映画には、ヴィスタサイズやスタンダード、そしてシネマスコープサイズと呼ばれるフレーム=枠の比率が存在する。
しかも同じスタンダードサイズやヴィスタサイズと呼ばれていても、細かい比率は複数あったりするうえに、映し出される媒体によって(映画館やVHS・ブルーレイなどといったパッケージ、テレビ放映に、配信等々)、ときにそのフレーム自体が変化する、いわゆるトリミング版というものが存在したりもする。この画面サイズの話は探っていくと極めて複雑だから、まあそういうものがあるらしいと思ってもらえればいい。

安心しきっていた私は当初、上映素材として手に入れた『ワザリング・ハイツ 〜嵐が丘〜』の画面サイズがおかいしことにまったく気づかずに、「なんだか一味違うなあ」と思った自分の感覚を山めし効果だと錯覚していた。本当に情けない。
「あれ、この画面サイズ、大丈夫か?」と思ったのは、字幕付け作業もそろそろ終局を迎える頃のことだ。ふと「そういえばこの映画スタンダードじゃなかったっけ?」と気づいたのだ。
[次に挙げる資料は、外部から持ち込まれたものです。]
(** ** The environment after a run *)

Lemma defaulted_frame w k v e o e' evs :
  defaulted w k v e o e' evs →
  (∀ k', k' ≠ k → e' !! k' = e !! k') ∧
  (e' !! k = e !! k ∨ e' !! k = Some v) ∧
  (∀ k', is_Some (e !! k') → is_Some (e' !! k')).
Proof.
  intros H. invert H; (split; [|split]); auto.
  - intros k' Hne. by apply lookup_insert_ne.
  - right. apply lookup_insert_eq.
  - intros k' Hk'. destruct (decide (k = k')) as [->|Hne].
    + rewrite lookup_insert_eq. eauto.
    + by rewrite lookup_insert_ne.
Qed.

Lemma defaults_applied_frame w e o e' evs :
  defaults_applied w e o e' evs → defaults_frame e e'.
Proof.
  intros [(o1 & (Hf & Hk & Hs)%defaulted_frame & _)
         |(u & e1 & ev1 & ev2 & (Hf1 & Hk1 & Hs1)%defaulted_frame
                             & (Hf2 & Hk2 & Hs2)%defaulted_frame & _)].
  - split; [|split; [|split]]; [auto|done| |done].
    left. by apply Hf.
  - split; [|split; [|split]].
    + intros k Hp Hw. rewrite Hf2, Hf1 by done. done.
    + rewrite Hf2 by done. done.
    + destruct Hk2 as [->| ->]; [|by right]. left. by apply Hf1.
    + auto.
Qed.

Lemma defaults_frame_refl e : defaults_frame e e.
Proof. repeat split; auto. Qed.

(** The environment at the end of a run is the one the run started in or
    one the defaults made of it. *)
Lemma run_env w e o s :
  run w e = (o, s) →
  env s = e ∨ ∃ o' evs, defaults_applied w e o' (env s) evs.
Proof.
  intros H. apply run_inv in H.
  destruct s as [e' tr]; cbn [env trace] in *.
  stages H.
  all: repeat match goal with
       | H : keeps_env _ _ _ _ _ |- _ => destruct H as [? _]
       | H : webhooks_summary _ _ _ _ _ _ |- _ => destruct H as [? _]
       end.
  all: subst; eauto.
Qed.

(** X8: whatever happens in a run, the environment it leaves differs from
    the one it started in at most in the two default variables, which have
    their old value or their fallback; every other variable is as it was, and
    no variable is unset. *)
Theorem environment_frame w e o s :
  run w e = (o, s) → defaults_frame e (env s).
Proof.
  intros [->|(o' & evs & H)]%run_env.
  - apply defaults_frame_refl.
  - by eapply defaults_applied_frame.
Qed.

Lemma environment_frame_witness :
  defaults_frame {[ "ENABLE_WEBHOOKS" := "false" ]}
    (env (run plainWorld {[ "ENABLE_WEBHOOKS" := "false" ]}).2).
Proof.
  apply (environment_frame plainWorld _ _ _ (surjective_pairing _)).
Defined.

Lemma defaults_applied_nonempty w e e' evs :
  defaults_applied w e (Normal tt) e' evs →
  Getenv e' "DEFAULT_RELEASE_PVC" ≠ "" ∧
  Getenv e' "DEFAULT_RELEASE_WORKSPACE_NAME" ≠ "".
Proof.
  intros [(o1 & _ & []%abort_Normal)|([] & e1 & ev1 & ev2 & Hp & Hw & _)].
  apply defaulted_Normal in Hp as [(Hp & -> & _)|(_ & _ & -> & _)];
    apply defaulted_Normal in Hw as [(Hw & -> & _)|(_ & _ & -> & _)].
  all: rewrite ?Getenv_insert_eq, ?Getenv_insert_ne, ?Getenv_insert_eq in * by done.
  all: done.
Qed.

(** In a run that gets to the registration of the controllers the defaults
    were applied, and the environment is left as they made it. *)
Lemma run_after_defaults w e o s mgr :
  run w e = (o, s) → SetupControllers mgr ∈ calls (trace s) →
  ∃ evs, defaults_applied w e (Normal tt) (env s) evs.
Proof.
  intros H Hc. apply run_inv in H.
  destruct s as [e' tr]; cbn [env trace] in *.
  stages H;
    [ inv_stages; show_log; in_calls Hc
    | inv_stages; show_log; in_calls Hc
    | inv_stages; show_log; in_calls Hc
    | | | | ].
  all: clear Hc.
  all: repeat match goal with
       | H : keeps_env _ _ _ _ _ |- _ => destruct H as [? _]
       | H : webhooks_summary _ _ _ _ _ _ |- _ => destruct H as [? _]
       end.
  all: subst.
  all: repeat match goal with u : () |- _ => destruct u end.
  all: eauto.
Qed.

(** X9: when the controllers are registered, both default variables hold a
    non-empty value: the one the operator gave or the fallback. *)
Theorem defaults_set_for_controllers w e o s mgr :
  run w e = (o, s) → SetupControllers mgr ∈ calls (trace s) →
  Getenv (env s) "DEFAULT_RELEASE_PVC" ≠ "" ∧
  Getenv (env s) "DEFAULT_RELEASE_WORKSPACE_NAME" ≠ "".
Proof.
  intros H Hc.
  destruct (run_after_defaults _ _ _ _ _ H Hc) as (evs & Hd).
  by eapply defaults_applied_nonempty.
Qed.

Lemma defaults_set_for_controllers_witness :
  Getenv (env (run plainWorld {[ "DEFAULT_RELEASE_PVC" := "" ]}).2)
    "DEFAULT_RELEASE_PVC" ≠ "" ∧
  Getenv (env (run plainWorld {[ "DEFAULT_RELEASE_PVC" := "" ]}).2)
    "DEFAULT_RELEASE_WORKSPACE_NAME" ≠ "".
Proof.
  apply (defaults_set_for_controllers plainWorld _ _ _ plainManager
           (surjective_pairing _)).
  in_list.
Defined.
早速IMDBを調べてみると1.37 : 1と表記されている。

これはいわゆるスタンダードサイズという形で正方形に近いフレームだ。明らかに、権利元からもらったものとは違う比率である。ただし、IMDBもしばしば間違いはある。
「そうだ、手元にある海外版Blu-rayを再生して確認してみよう」
そうして私の前にあわられた画面が↓だ。

ブルーレイ

四角い。間違いなくスタンダードサイズだ。
前の写真の場面とは若干コマのずれがあるが、違いは明白だろう。例えば「馬の手綱」が上映素材の画面に映っていない。つまり権利元からもらった映像は画面全体を横長にするために、画面の上下がトリミングされている形なのだ。いわゆる16:9のワイドサイズなんて呼ばれるフレームサイズであるのだが、本来撮影されているものよりもだいぶ狭く、情報量が削減されているのだから、これは大きな問題だ。

疑惑のスクリーンショット

もちろんすぐに権利元に連絡である。

「もらった素材はトリミングされているようです。本来の画面サイズは1.37 : 1(4:3)ではないですか? 正しい画面サイズの映像をください」

すると先方からこう返信があった。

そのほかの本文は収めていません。